Eine andere Annäherung ist vorgewählte Fixierung von Printmedien in einem granulierten Bett. In dieser Veränderung, in den unfixierten Mittel-Aufschlägen, Überhänge und dünne Wände im Teil zu stützen, das, die Notwendigkeit an den zusätzlichen temporären Unterstützungen für das Werkstück verringernd produziert wird. Schließlich können ultrasmall Eigenschaften durch die microfabrication 3D Technik von 2 Photon photopolymerization gebildet werden. In dieser Annäherung wird der gewünschte Gegenstand 3D heraus in einem Block des Gels durch einen fokussierten Laser verfolgt. Das Gel wird zu einem Körper nur in den Plätzen kuriert, in denen der Laser fokussiert wurde, wegen der nicht linearen Natur von photoexcitation, und dann wird das restliche Gel weg gewaschen.
Eigenschaftsgrößen von Unter100 Nanometer werden leicht, sowie komplizierte Strukturen wie bewegliche und blockierte Teile produziert. [2] Jede Technologie lässt seine Vorteile und Beeinträchtigungen und einige Firmen eine Wahl zwischen Puder und Polymer-Plastik als das Material infolgedessen anbieten, von dem der Gegenstand auftaucht. [3]. Im Allgemeinen sind die Hauptbetrachtungen Geschwindigkeit, Kosten des gedruckten Prototyps, Kosten des Druckers 3D, Materialauswahl, Farbenfähigkeiten, etc.
Anders als ” traditional” additive Systeme wie Stereolithography, Drucken 3D wird für Geschwindigkeit, niedrige Kosten und die Benutzerfreundlichkeit optimiert und bildet sie verwendbar für die Sichtbarmachung während der Begriffsstadien des Technikentwurfs, wenn Maßgenauigkeit und mechanische Stärke der Prototypen weniger wichtig sind.

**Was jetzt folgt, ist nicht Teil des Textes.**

(* ===== verification/PwAdmission.v ===== *)
(** * Property-watch admission

    [property_watch/admission.py] and the loop of [collectors/pw_collector.py] that folds and
    admits the buckets of a tick: which values of a bucket are tracked, and so stored. A value row
    is named by its key within its watch and version; its id is drawn at random. *)

From S2P Require Import Prelude PyStr PyFloat PyTime PyJson Enums PwFacts PwSearch PwFold.

(** ** Data *)

Record PwAdmissionPolicy := { po_min_events : Z; po_max_new_per_bucket : Z; po_max_active : Z; po_active_days : Z }.

(** [PwAdmissionPolicy.__post_init__] *)
Definition check_policy (p : PwAdmissionPolicy) : result unit :=
  _ <- raise_if ((po_min_events p <? 1) || (po_max_active p <? 1) || (po_active_days p <? 1))
         (ValueError "admission thresholds are at least 1") ;;
  raise_if (po_max_new_per_bucket p <? 0) (ValueError "the new-value quota is not negative").

Record TrackedValue := {
  tv_components : list text; tv_pinned : bool; tv_active : bool; tv_first_seen_at : option datetime;
  tv_last_seen_at : option datetime; tv_tracked_since : option datetime; tv_tracked_until : option datetime;
  tv_retired_at : option datetime; tv_truncated : bool; tv_exists : bool; tv_dirty : bool }.

Abbreviation tracked_values := (gmap (list N) TrackedValue) (only parsing).

(** [components_of] *)
Definition components_of (value_key : text) (property_count : nat) : list text :=
  let parts := split_tuple_key value_key in
  if Nat.eqb (length parts) property_count then parts else [value_key].

(** [_new_value] *)
Definition new_value (components : list text) (pinned : bool) (at_ : datetime) (truncated : bool) : TrackedValue :=
  {| tv_components := components; tv_pinned := pinned; tv_active := true; tv_first_seen_at := Some at_;
     tv_last_seen_at := None; tv_tracked_since := Some at_; tv_tracked_until := None; tv_retired_at := None;
     tv_truncated := truncated; tv_exists := false; tv_dirty := true |}.

(** [_start_tracking] *)
Definition start_tracking (v : TrackedValue) (at_ : datetime) : TrackedValue :=
  {| tv_components := tv_components v; tv_pinned := tv_pinned v; tv_active := true; tv_first_seen_at := tv_first_seen_at v;
     tv_last_seen_at := tv_last_seen_at v; tv_tracked_since := Some at_; tv_tracked_until := None; tv_retired_at := None;
     tv_truncated := tv_truncated v; tv_exists := tv_exists v; tv_dirty := true |}.

Definition set_pinned (pinned : bool) (v : TrackedValue) : TrackedValue :=
  {| tv_components := tv_components v; tv_pinned := pinned; tv_active := tv_active v; tv_first_seen_at := tv_first_seen_at v;
     tv_last_seen_at := tv_last_seen_at v; tv_tracked_since := tv_tracked_since v; tv_tracked_until := tv_tracked_until v;
     tv_retired_at := tv_retired_at v; tv_truncated := tv_truncated v; tv_exists := tv_exists v; tv_dirty := true |}.

Definition set_seen (at_ : datetime) (v : TrackedValue) : TrackedValue :=
  {| tv_components := tv_components v; tv_pinned := tv_pinned v; tv_active := tv_active v; tv_first_seen_at := tv_first_seen_at v;
     tv_last_seen_at := Some at_; tv_tracked_since := tv_tracked_since v; tv_tracked_until := tv_tracked_until v;
     tv_retired_at := tv_retired_at v; tv_truncated := tv_truncated v; tv_exists := tv_exists v; tv_dirty := true |}.

Definition set_truncated (truncated : bool) (v : TrackedValue) : TrackedValue :=
  {| tv_components := tv_components v; tv_pinned := tv_pinned v; tv_active := tv_active v; tv_first_seen_at := tv_first_seen_at v;
     tv_last_seen_at := tv_last_seen_at v; tv_tracked_since := tv_tracked_since v; tv_tracked_until := tv_tracked_until v;
     tv_retired_at := tv_retired_at v; tv_truncated := truncated; tv_exists := tv_exists v; tv_dirty := true |}.

(** The end of a tracking period. *)
Definition retire (at_ : datetime) (v : TrackedValue) : TrackedValue :=
  {| tv_components := tv_components v; tv_pinned := tv_pinned v; tv_active := false; tv_first_seen_at := tv_first_seen_at v;
     tv_last_seen_at := tv_last_seen_at v; tv_tracked_since := tv_tracked_since v; tv_tracked_until := Some at_;
     tv_retired_at := Some at_; tv_truncated := tv_truncated v; tv_exists := tv_exists v; tv_dirty := true |}.

(** ** Pins *)

(** What [sync_pins] makes of one pin and its row. *)
Definition sync_pin (first_bucket : datetime) (components : list text) (row : option TrackedValue) : TrackedValue :=
  match row with
  | None => new_value components true first_bucket false
  | Some v =>
      let v := if tv_pinned v then v else set_pinned true v in
      if tv_active v then v else start_tracking v first_bucket
  end.

Definition unpin (v : TrackedValue) : TrackedValue := if tv_pinned v then set_pinned false v else v.

(** [sync_pins] *)
Definition sync_pins (values : gmap text TrackedValue) (pins : gmap text (list text)) (first_bucket : datetime)
    : gmap text TrackedValue :=
  merge (λ (row : option TrackedValue) (pin : option (list text)),
           match pin with Some components => Some (sync_pin first_bucket components row) | None => unpin <$> row end)
    values pins.

(** ** One bucket *)

Record AdmittedBucket := { ab_fact : PwBucketFact; ab_metrics : gmap text Z }.

Definition is_active (values : gmap text TrackedValue) (key : text) : bool :=
  match values !! key with Some v => tv_active v | None => false end.

(** A tracked value that the bucket lists. *)
Definition observe (at_ : datetime) (item : PwValueFact) (v : TrackedValue) : TrackedValue :=
  let v := match tv_last_seen_at v with
           | Some seen => if dt_us seen <? dt_us at_ then set_seen at_ v else v
           | None => set_seen at_ v
           end in
  if vf_truncated item && negb (tv_truncated v) then set_truncated true v else v.

(** A value admitted in the bucket: a new row, or a tracking period of the one there is. *)
Definition admit_value (at_ : datetime) (property_count : nat) (item : PwValueFact) (row : option TrackedValue) : TrackedValue :=
  set_seen at_
    match row with
    | None =>
        let components := match vf_components item with [] => components_of (vf_value_key item) property_count | c => c end in
        new_value components false at_ (vf_truncated item)
    | Some v =>
        let v := start_tracking v at_ in set_truncated (tv_truncated v || vf_truncated item) v
    end.

Definition active_count (values : gmap text TrackedValue) : Z := Z.of_nat (size (filter (λ kv, tv_active kv.2 = true) values)).

(** The fact that is stored: the values kept, the events of the others, and the outcomes. *)
Definition admitted_fact (f : PwBucketFact) (kept : list PwValueFact) (dropped tracked admitted below rejected : Z) : PwBucketFact :=
  {| bf_bucket_start := bf_bucket_start f; bf_bucket_seconds := bf_bucket_seconds f; bf_watch_version := bf_watch_version f;
     bf_totals_complete := bf_totals_complete f; bf_values_measurement := bf_values_measurement f;
     bf_pinned_measurement := bf_pinned_measurement f; bf_origin := bf_origin f; bf_total_events := bf_total_events f;
     bf_parsed_events := bf_parsed_events f; bf_untracked_events := (λ n, n + dropped) <$> bf_untracked_events f;
     bf_values := kept; bf_observed_values := bf_observed_values f; bf_tracked_values_observed := tracked;
     bf_admitted_values := admitted; bf_below_admission_threshold := below; bf_rejected_over_quota := rejected;
     bf_admission_truncated := (0 <? rejected) || (0 <? Z.max 0 (bf_observed_values f - Z.of_nat (length (bf_values f))));
     bf_scope_member_count := bf_scope_member_count f; bf_scope_fingerprint := bf_scope_fingerprint f;
     bf_scope_changed := bf_scope_changed f; bf_in_maintenance := bf_in_maintenance f |}.

(** Writes to the row of an item's key. *)
Definition update_item (f : PwValueFact → option TrackedValue → TrackedValue) (values : gmap text TrackedValue) (item : PwValueFact)
    : gmap text TrackedValue :=
  <[vf_value_key item := f item (values !! vf_value_key item)]> values.

Definition observe_item (at_ : datetime) (values : gmap text TrackedValue) (item : PwValueFact) : gmap text TrackedValue :=
  alter (observe at_ item) (vf_value_key item) values.

(** [admit_bucket] *)
Definition admit_bucket (fact : PwBucketFact) (values : gmap text TrackedValue) (policy : PwAdmissionPolicy) (property_count : nat)
    : result (AdmittedBucket * gmap text TrackedValue) :=
  if bool_decide (bf_values_measurement fact = PB_NOT_COLLECTED) then Ok ({| ab_fact := fact; ab_metrics := ∅ |}, values)
  else
    let at_ := bf_bucket_start fact in
    let tracked_now := filter (λ item, is_active values (vf_value_key item) = true) (bf_values fact) in
    let candidates := filter (λ item, is_active values (vf_value_key item) = false) (bf_values fact) in
    let values := foldl (observe_item at_) values tracked_now in
    let eligible := filter (λ c, po_min_events policy <= vf_events c) candidates in
    let below := Z.of_nat (length candidates) - Z.of_nat (length eligible) in
    let room := Z.max 0 (po_max_active policy - active_count values) in
    let quota := Z.min (po_max_new_per_bucket policy) room in
    let admitted := take (Z.to_nat quota) eligible in
    let rejected := Z.of_nat (length eligible) - Z.of_nat (length admitted) in
    let values := foldl (update_item (admit_value at_ property_count)) values admitted in
    let kept := tracked_now ++ admitted in
    let dropped := value_events (filter (λ c, vf_value_key c ∉ vf_value_key <$> kept) candidates) in
    final <- check_bucket_fact (admitted_fact fact kept dropped (Z.of_nat (length tracked_now)) (Z.of_nat (length admitted)) below rejected) ;;
    Ok ({| ab_fact := final; ab_metrics := list_to_map ((λ item, (vf_value_key item, vf_events item)) <$> kept) |}, values).

(** ** Retirement *)

(** [value.last_seen_at or value.first_seen_at or value.tracked_since] *)
Definition last_seen (v : TrackedValue) : option datetime :=
  match tv_last_seen_at v with
  | Some t => Some t
  | None => match tv_first_seen_at v with Some t => Some t | None => tv_tracked_since v end
  end.

Definition is_stale (reference : datetime) (policy : PwAdmissionPolicy) (v : TrackedValue) : bool :=
  tv_active v && negb (tv_pinned v) &&
  match last_seen v with
  | Some seen => dt_us seen <? dt_us (dt_minus reference (td_days (po_active_days policy)))
  | None => false
  end.

(** [retire_stale]: the values, and how many were retired. *)
Definition retire_stale (values : gmap text TrackedValue) (reference : datetime) (policy : PwAdmissionPolicy)
    : gmap text TrackedValue * Z :=
  ((λ v, if is_stale reference policy v then retire reference v else v) <$> values,
   Z.of_nat (size (filter (λ kv, is_stale reference policy kv.2 = true) values))).

(** [retire_other_versions] *)
Definition retire_other_versions (values : list TrackedValue) (at_ : datetime) : list TrackedValue :=
  (λ v, if tv_active v then retire at_ v else v) <$> values.

(** ** A tick *)

(** [not_collected_fact] *)
Definition not_collected_fact (bucket_start : datetime) (bucket_seconds watch_version : Z) (pinned : bool) : result PwBucketFact :=
  check_bucket_fact (make_fact bucket_start bucket_seconds watch_version false PB_NOT_COLLECTED
    (if pinned then PP_NOT_COLLECTED else PP_NOT_REQUESTED) None None None 0 []).

(** The outcomes of a bucket's searches. *)
Record BucketSearches := {
  bs_grouped : PwBucketOutcome; bs_totals : PwBucketOutcome; bs_pinned : option PwBucketOutcome }.

(** [collected_prefix] *)
Definition completed (b : BucketSearches) : bool :=
  measured (bs_grouped b) && bool_decide (oc_state (bs_totals b) = CELL_COMPLETE) &&
  match bs_pinned b with Some p => measured p | None => true end.

Fixpoint collected_prefix (buckets : list BucketSearches) : list BucketSearches :=
  match buckets with
  | b :: rest => if completed b then b :: collected_prefix rest else []
  | [] => []
  end.

(** The scope columns of a bucket. *)
Record ScopeColumns := { sc_members : option Z; sc_fingerprint : option string; sc_changed : bool; sc_maintenance : bool }.

Definition with_scope (c : ScopeColumns) (f : PwBucketFact) : PwBucketFact :=
  {| bf_bucket_start := bf_bucket_start f; bf_bucket_seconds := bf_bucket_seconds f; bf_watch_version := bf_watch_version f;
     bf_totals_complete := bf_totals_complete f; bf_values_measurement := bf_values_measurement f;
     bf_pinned_measurement := bf_pinned_measurement f; bf_origin := bf_origin f; bf_total_events := bf_total_events f;
     bf_parsed_events := bf_parsed_events f; bf_untracked_events := bf_untracked_events f; bf_values := bf_values f;
     bf_observed_values := bf_observed_values f; bf_tracked_values_observed := bf_tracked_values_observed f;
     bf_admitted_values := bf_admitted_values f; bf_below_admission_threshold := bf_below_admission_threshold f;
     bf_rejected_over_quota := bf_rejected_over_quota f; bf_admission_truncated := bf_admission_truncated f;
     bf_scope_member_count := sc_members c; bf_scope_fingerprint := sc_fingerprint c; bf_scope_changed := sc_changed c;
     bf_in_maintenance := sc_maintenance c |}.

(** What of the settings the tick reads. *)
Record WatchSettings := {
  ws_bucket_seconds : Z; ws_max_values : Z; ws_value_max_length : Z; ws_policy : PwAdmissionPolicy }.

Section Tick.
Context (printable : N → bool) (ws : WatchSettings) (version : Z) (property_count : nat) (pinned : list (list text))
  (reading : bool).

(** One bucket of the loop of [_fold_and_stage]; a history reading retires after every bucket. *)
Definition collect_bucket (acc : list AdmittedBucket * gmap text TrackedValue * Z) (b : BucketSearches * ScopeColumns)
    : result (list AdmittedBucket * gmap text TrackedValue * Z) :=
  let '(facts, values, retired) := acc in
  let at_ := oc_bucket_start (bs_grouped b.1) in
  fact <- fold_bucket printable at_ (ws_bucket_seconds ws) version property_count (bs_grouped b.1) (bs_totals b.1) (bs_pinned b.1)
            pinned (dom (filter (λ kv, tv_active kv.2 = true) values)) (ws_max_values ws) (ws_value_max_length ws) ;;
  fact <- check_bucket_fact (with_scope b.2 fact) ;;
  r <- admit_bucket fact values (ws_policy ws) property_count ;;
  let '(values, n) := if reading then retire_stale r.2 at_ (ws_policy ws) else (r.2, 0) in
  Ok (facts ++ [r.1], values, retired + n).

(** [_fold_and_stage], of the buckets that completed: the facts and metrics to write, and the
    value rows. *)
Definition collect_buckets (values : gmap text TrackedValue) (buckets : list (BucketSearches * ScopeColumns))
    : result (list AdmittedBucket * gmap text TrackedValue * Z) :=
  match buckets, last buckets with
  | first :: _, Some final =>
      _ <- check_policy (ws_policy ws) ;;
      limit <- component_limit property_count (ws_value_max_length ws) ;;
      pins <- pinned_value_keys printable pinned property_count limit ;;
      let values := sync_pins values pins (oc_bucket_start (bs_grouped first.1)) in
      r <- foldM collect_bucket ([], values, 0) buckets ;;
      let '(facts, values, retired) := r in
      let '(values, n) := if reading then (values, 0)
                          else retire_stale values (oc_bucket_start (bs_grouped final.1)) (ws_policy ws) in
      Ok (facts, values, retired + n)
  | _, _ => Ok ([], values, 0)
  end.
End Tick.

(** [_tracked_at] *)
Definition tracked_at (v : TrackedValue) (at_ : datetime) : bool :=
  match tv_tracked_since v with
  | None => false
  | Some since => (dt_us since <=? dt_us at_) &&
                  match tv_tracked_until v with Some until => dt_us at_ <=? dt_us until | None => true end
  end.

Keine giftigen Chemikalien wie die, die im Stereolithography verwendet werden, werden angefordert, und minimale Pfostendrucken-Endearbeit ist erforderlich. Nur eine Notwendigkeit weg umgebendes Puder nach dem Druckenprozeß bürsten. Verbundene Puderdrucke können durch Wachs oder thermoset Plastikimprägnierung weiter verstärkt werden. Die FDM Teile können verstärkt werden, indem man ein anderes Metall in das Fach wicking.